Primary Sjogren syndrome is a systemic autoimmune disorder commonly presenting with dryness involving the eyes and mouth due to inflammation and resultant pathology of the lacrimal and salivary glands. Sjogren syndrome is managed by replacing moisture at affected glandular sites and diminishing the autoimmune response locally as well as systemically. This case illustrates the life threatening consequences, such as hypokalemic periodic paralysis in a 56 year old woman in whom the discovery of type 1 distal Renal Tubular Acidosis (RTA) led to the diagnosis of primary Sjӧgren’s syndrome (SS) and its further management. HPP is a rare disorder caused by skeletal muscle ion channel mutations, mainly affecting calcium or sodium channels. HPP causes include genetic mutations, familial vs acquired cause due to hyperthyroidism, and certain triggers include strenuous exercise, high carbohydrate meal, stress, cold temperature, etc. She experienced bilateral lower limb weakness, along with progressive upper limb and neck muscle weakness over a week.

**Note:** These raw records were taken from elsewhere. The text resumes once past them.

(** A round of the connection loop for a device that is not addressed over
    the network. *)
Lemma adb_connect_loop_round k device timeout sv pt output w r rest :
  contains "." device = false ->
  script w = r :: rest ->
  let w1 := after_reply (Ev_run (Line (ping_line w device sv pt)) None) r rest w in
  adb_connect_loop (S k) device timeout sv pt output w =
  match outcome r with
  | Exited rc _ _ =>
      if rc =? 0 then (Some (Ok tt), w1)
      else adb_connect_loop k device timeout sv pt output
             (emit (Ev_sleep 10000) (elapse 10000 w1))
  | Expired => (Some (Err (TimeoutExpired (Line (ping_line w device sv pt)))), w1)
  end.
Proof.
  intros Hd Hs w1. cbn [adb_connect_loop]. rewrite Hd, andb_false_r.
  unfold bind at 1, ret at 1. unfold bind at 1.
  rewrite (_ping_step _ _ _ _ _ _ Hs). fold w1.
  destruct (outcome r) as [rc out err|]; [|reflexivity].
  destruct (rc =? 0); reflexivity.
Qed.

Lemma adb_connect_loop_refused k device timeout sv pt output w refused rest :
  contains "." device = false ->
  script w = refused ++ rest ->
  Forall ping_refused refused ->
  exists w',
    adb_connect_loop (length refused + k) device timeout sv pt output w
    = adb_connect_loop k device timeout sv pt output w'
    /\ script w' = rest
    /\ env_adb w' = env_adb w
    /\ backoffs (trace w') = replicate (length refused) 10000 ++ backoffs (trace w).
Proof.
  intros Hd. revert w. induction refused as [|r refused IH]; intros w Hs Hr.
  - exists w. now repeat split.
  - apply Forall_cons in Hr. destruct Hr as [(rc & out & err & Ho & Hrc) Hr].
    cbn [length Nat.add].
    rewrite (adb_connect_loop_round _ _ _ _ _ _ _ r (refused ++ rest) Hd Hs).
    cbv zeta. rewrite Ho. destruct (Z.eqb_spec rc 0); [contradiction|].
    destruct (IH (emit (Ev_sleep 10000)
                    (elapse 10000
                       (after_reply (Ev_run (Line (ping_line w device sv pt)) None)
                          r (refused ++ rest) w)))) as (w' & E & Hs' & He & Hb);
      [reflexivity | exact Hr |].
    exists w'. split; [exact E|]. split; [exact Hs'|]. split; [exact He|].
    rewrite Hb.
    change (backoffs (trace (emit _ (elapse _ (after_reply _ r (refused ++ rest) w)))))
      with (10000 :: backoffs (trace w)).
    rewrite replicate_shift. reflexivity.
Qed.
(** The items of the counter are visited in the order [map_to_list] gives;
    the order of a Python [dict] may differ, which the sort makes
    immaterial ([SortFacts.get_best_phrases_to_shorten_items]). *)
Definition get_best_phrases_to_shorten (phrase_counts : gmap (list string) Z)
    (n_to_keep : Z) : list row :=
  let phrase_data := omap phrase_row (map_to_list phrase_counts) in
  let phrase_data := sorted_reverse phrase_data in
  list_slice phrase_data None (Some n_to_keep).

(** ** The candidate order as the specification words it *)

(** The first [k] characters of [s] (all of [s] when it is shorter). *)
Definition first_chars (k : nat) (s : string) : string :=
  str (take k (chars s)).

(** The last [k] characters of [s] (all of [s] when it is shorter). *)
Definition last_chars (k : nat) (s : string) : string :=
  str (reverse (take k (reverse (chars s)))).

(** The character after the first [i] characters of [s]. *)
Definition char_at (i : nat) (s : string) : string :=
  str (take 1 (drop i (chars s))).

(** Step 1 of the specification: only for a phrase of more than one word. *)
Definition multi_word_candidates (words : list string) : list string :=
  match words with
  | w0 :: w1 :: _ =>
      [ join EmptyString (first_chars 1 <$> words);
        first_chars 1 w0 +:+ first_chars 1 w1;
        first_chars 2 w0 +:+ first_chars 1 w1 ]
  | _ => []
  end.

(** Step 2 of the specification, on the space-removed form [whole]. *)
Definition concatenated_candidates (whole : string) : list string :=
  [ first_chars 1 whole;
    first_chars 1 whole +:+ last_chars 1 whole;
    first_chars 2 whole;
    char_at 1 whole;
    last_chars 1 whole;
    char_at 1 whole;
    first_chars 3 whole;
    first_chars 2 whole +:+ last_chars 1 whole;
    first_chars 1 whole +:+ last_chars 2 whole;
    first_chars 4 whole;
    first_chars 2 whole +:+ last_chars 2 whole ].

(** The candidate list of a phrase given by its word tokens. *)
Definition candidates_in_order (words : list string) : list string :=
  multi_word_candidates words
  ++ concatenated_candidates (join EmptyString words).

(** No character of [w] is whitespace. *)
Fixpoint no_space (w : string) : bool :=
  match w with
  | EmptyString => true
  | String c w' => negb (isspace c) && no_space w'
  end.

(** A word token: non-empty and free of whitespace. *)
Definition is_token (w : string) : bool :=
  match w with
  | EmptyString => false
  | String _ _ => no_space w
  end.

(** A phrase string: word tokens joined by single spaces. *)
Definition phrase_of (tokens : list string) : string := join " " tokens.

(** ** [match_to_prev_abbrevs] *)

(** Modelled from the spec: the phrase without its trailing "s", if it has
    one (the "existing key plus a trailing s" test of section 4.5 looks this
    prefix up among the keys). *)
Fixpoint strip_trailing_s (phrase : string) : option string :=
  match phrase with
  | EmptyString => None
  | String c rest =>
      match rest with
      | EmptyString => if Ascii.eqb c "s" then Some EmptyString else None
      | String _ _ => String c <$> strip_trailing_s rest
      end
  end.

(** Modelled from the spec: [match_to_prev_abbrevs] is imported from
    [find_suggested_phrases] by [test_compress.py], but the source file does
    not define it.  Following section 4.5: first the pluralization heuristic
    (the phrase is an existing key plus a trailing "s": that key's
    abbreviation with "s" appended), then the compositional heuristic (every
    word of the phrase is a key: the first characters of the words'
    abbreviations, in word order), otherwise the no-match signal [None]. *)
Definition match_to_prev_abbrevs (shortcuts : gmap string string)
    (phrase : string) : option string :=
  match strip_trailing_s phrase ≫= (λ key, shortcuts !! key) with
  | Some abbrev => Some (abbrev +:+ "s")
  | None =>
      match mapM (λ w, shortcuts !! w) (split phrase) with
      | Some abbrevs => Some (join EmptyString (first_chars 1 <$> abbrevs))
      | None => None
      end
  end.

(** ** The assignment loop as a transition system *)

(** What processing one row does to the set and the dict: nothing, or one
    new abbreviation that was free and short enough. *)
Inductive step (σ σ' : store) : Prop :=
| step_keep :
    BLACKLIST σ' = BLACKLIST σ →
    presets σ' = presets σ →
    step σ σ'
| step_assign (phrase abbrev : string) :
    presets σ !! phrase = None →
    abbrev ∉ BLACKLIST σ →
    len abbrev ≤ len phrase - 2 →
    BLACKLIST σ' = {[abbrev]} ∪ BLACKLIST σ →
    presets σ' = <[phrase := abbrev]> (presets σ) →
    step σ σ'.

(** The state of the two objects during a call started with the set [bl0]
    and the dict [p0]. *)
Record inv (bl0 : gset string) (p0 : gmap string string) (σ : store) : Prop := {
  inv_presets : p0 ⊆ presets σ;
  inv_used : ∀ x, x ∈ BLACKLIST σ ↔ x ∈ bl0 ∨ ∃ p, presets σ !! p = Some x;
  inv_new : ∀ p a,
    presets σ !! p = Some a → p0 !! p = None →
    (a ∉ bl0) ∧ len a ≤ len p - 2 ∧ ∀ q, q ≠ p → presets σ !! q ≠ Some a
}.

(** The test of the inner loop: the candidate is free and saves at least two
    characters. *)
Definition usable (σ : store) (phrase abbrev : string) : Prop :=
  (abbrev ∉ BLACKLIST σ) ∧ len abbrev < len phrase - 1.

(** Two stores with the same set and the same dict; only what was printed
    so far may differ. *)
Definition same_tables (σ τ : store) : Prop :=
  BLACKLIST σ = BLACKLIST τ ∧ presets σ = presets τ.

(** The n-grams of one line, counted on their own. *)
Definition line_counts (max_n : Z) (line : string) : gmap (list string) Z :=
  count_line max_n ∅ line.

(** The abbreviations in use when a call starts: the Blacklist and the
    values of the Preset Table. *)
Definition used_before (σ : store) (abbrev : string) : Prop :=
  abbrev ∈ BLACKLIST σ ∨ ∃ p, presets σ !! p = Some abbrev.

(** The invariant of the Shortcut Registry against a blacklist: distinct
    phrases have distinct abbreviations, none of them blacklisted. *)
Definition registry_ok (blacklist : gset string)
    (registry : gmap string string) : Prop :=
  ∀ P1 P2 A1 A2,
    P1 ≠ P2 →
    registry !! P1 = Some A1 →
    registry !! P2 = Some A2 →
    A1 ≠ A2 ∧ (A1 ∉ blacklist) ∧ (A2 ∉ blacklist).

(** A comparison function that decides a total order. *)
Class TotalCompare {A} (cmp : A → A → comparison) : Prop := {
  cmp_eq x y : cmp x y = Eq → x = y;
  cmp_refl x : cmp x x = Eq;
  cmp_opp x y : cmp y x = CompOpp (cmp x y);
  cmp_trans x y z : cmp x y = Lt → cmp y z = Lt → cmp x z = Lt
}.

(** [x] may stand before [y] in a list sorted in reverse. *)
Definition row_ge (x y : row) : Prop := row_ltb x y = false.

(** ** Tables for the instances *)

(** [input_phrases] of [test_match_abbrevs]. *)
Definition input_phrases : list row :=
  [(100, "zzz", 0, 0); (90, "zzzzz", 0, 0); (80, "zz xx", 0, 0)].

(** Tables with what [test_presets] asserts ("a" blacklisted, "again"
    preset) and "z" blacklisted. *)
Definition tables : store :=
  {| BLACKLIST := {["a"; "z"]};
     presets := {["again" := "ag"]};
     stdout := [] |}.

(** The store after [match_abbrevs_to_phrases(input_phrases, presets)]. *)
Definition tables_after : store :=
  {| BLACKLIST := {["a"; "z"; "ag"; "zz"; "zx"]};
     presets := {["again" := "ag"; "zzzzz" := "zz"; "zz xx" := "zx"]};
     stdout := ["warning, no abbrev for zzz with score 100"] |}.

(** ** More Python primitives *)

Module PyText.
(** ** More on construction *)

(** The memory an initializing macro leaves, written out. *)
Lemma define_initialized_eq (t : target) (k : mode) (count_ : Z) (va : list Z)
      (sd : storage) (base : addr) (m : memory) :
  initializer_fits (initialized_container t k count_ va) = true ->
  define_object sd (initialized_container t k count_ va) base m
  = Some (store_elems (char_size k)
            (store_UINT
               (fill m base (sizeof (INTERNAL_BSTR_CONTAINER__ t (requested_bytes t k count_)))
                  (Some 0))
               (length_field (handle t base)) (stored_length t k count_))
            (handle t base) va).
Proof.
  intros Hfit. unfold stored_length.
  destruct k; unfold initializer_fits in Hfit;
    cbn [initialized_container INITIALIZED_BSTR_CONTAINER INITIALIZED_BSTR_BYTE_CONTAINER
         BSTR_CONTAINER BSTR_BYTE_CONTAINER c_type c_init init_member init_elems] in Hfit;
    unfold define_object;
    cbn [initialized_container INITIALIZED_BSTR_CONTAINER INITIALIZED_BSTR_BYTE_CONTAINER
         BSTR_CONTAINER BSTR_BYTE_CONTAINER c_type c_init requested_bytes char_size].
  - rewrite offset_bstr in Hfit. unfold bstr_array in Hfit. apply Z.leb_le in Hfit.
    exact (initialize_container t (size_mul t count_ sizeof_WCHAR)
             {| init_length := size_mul t (size_sub t count_ 1) sizeof_WCHAR;
                init_member := "bstr"; init_elems := va |}
             T_WCHAR _ base m (offset_bstr _ _) Hfit).
  - rewrite offset_bytestr in Hfit. unfold bytestr_array in Hfit. apply Z.leb_le in Hfit.
    exact (initialize_container t count_
             {| init_length := size_sub t count_ 1;
                init_member := "bytestr"; init_elems := va |}
             T_char _ base m (offset_bytestr _ _) Hfit).
Qed.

Laboratory tests (alkaline urine pH and bicarbonate drop) and arterial blood gas (ABG) indicating RTA with hypokalemia raised clinical suspicion of Sjӧgren’s syndrome. Further investigations revealed a positive Schirmer’s test and Immunologic workup showed a strongly positive ANA, with positive antibodies to SSA and SSB thereby confirming primary Sjӧgren’ssyndrome. The case underscores the idea that acute hypokalemia from unrecognised renal tubular acidosis (RTA) may unmask Sjӧgren’s syndrome in patients with sicca complaints and other renal involvements.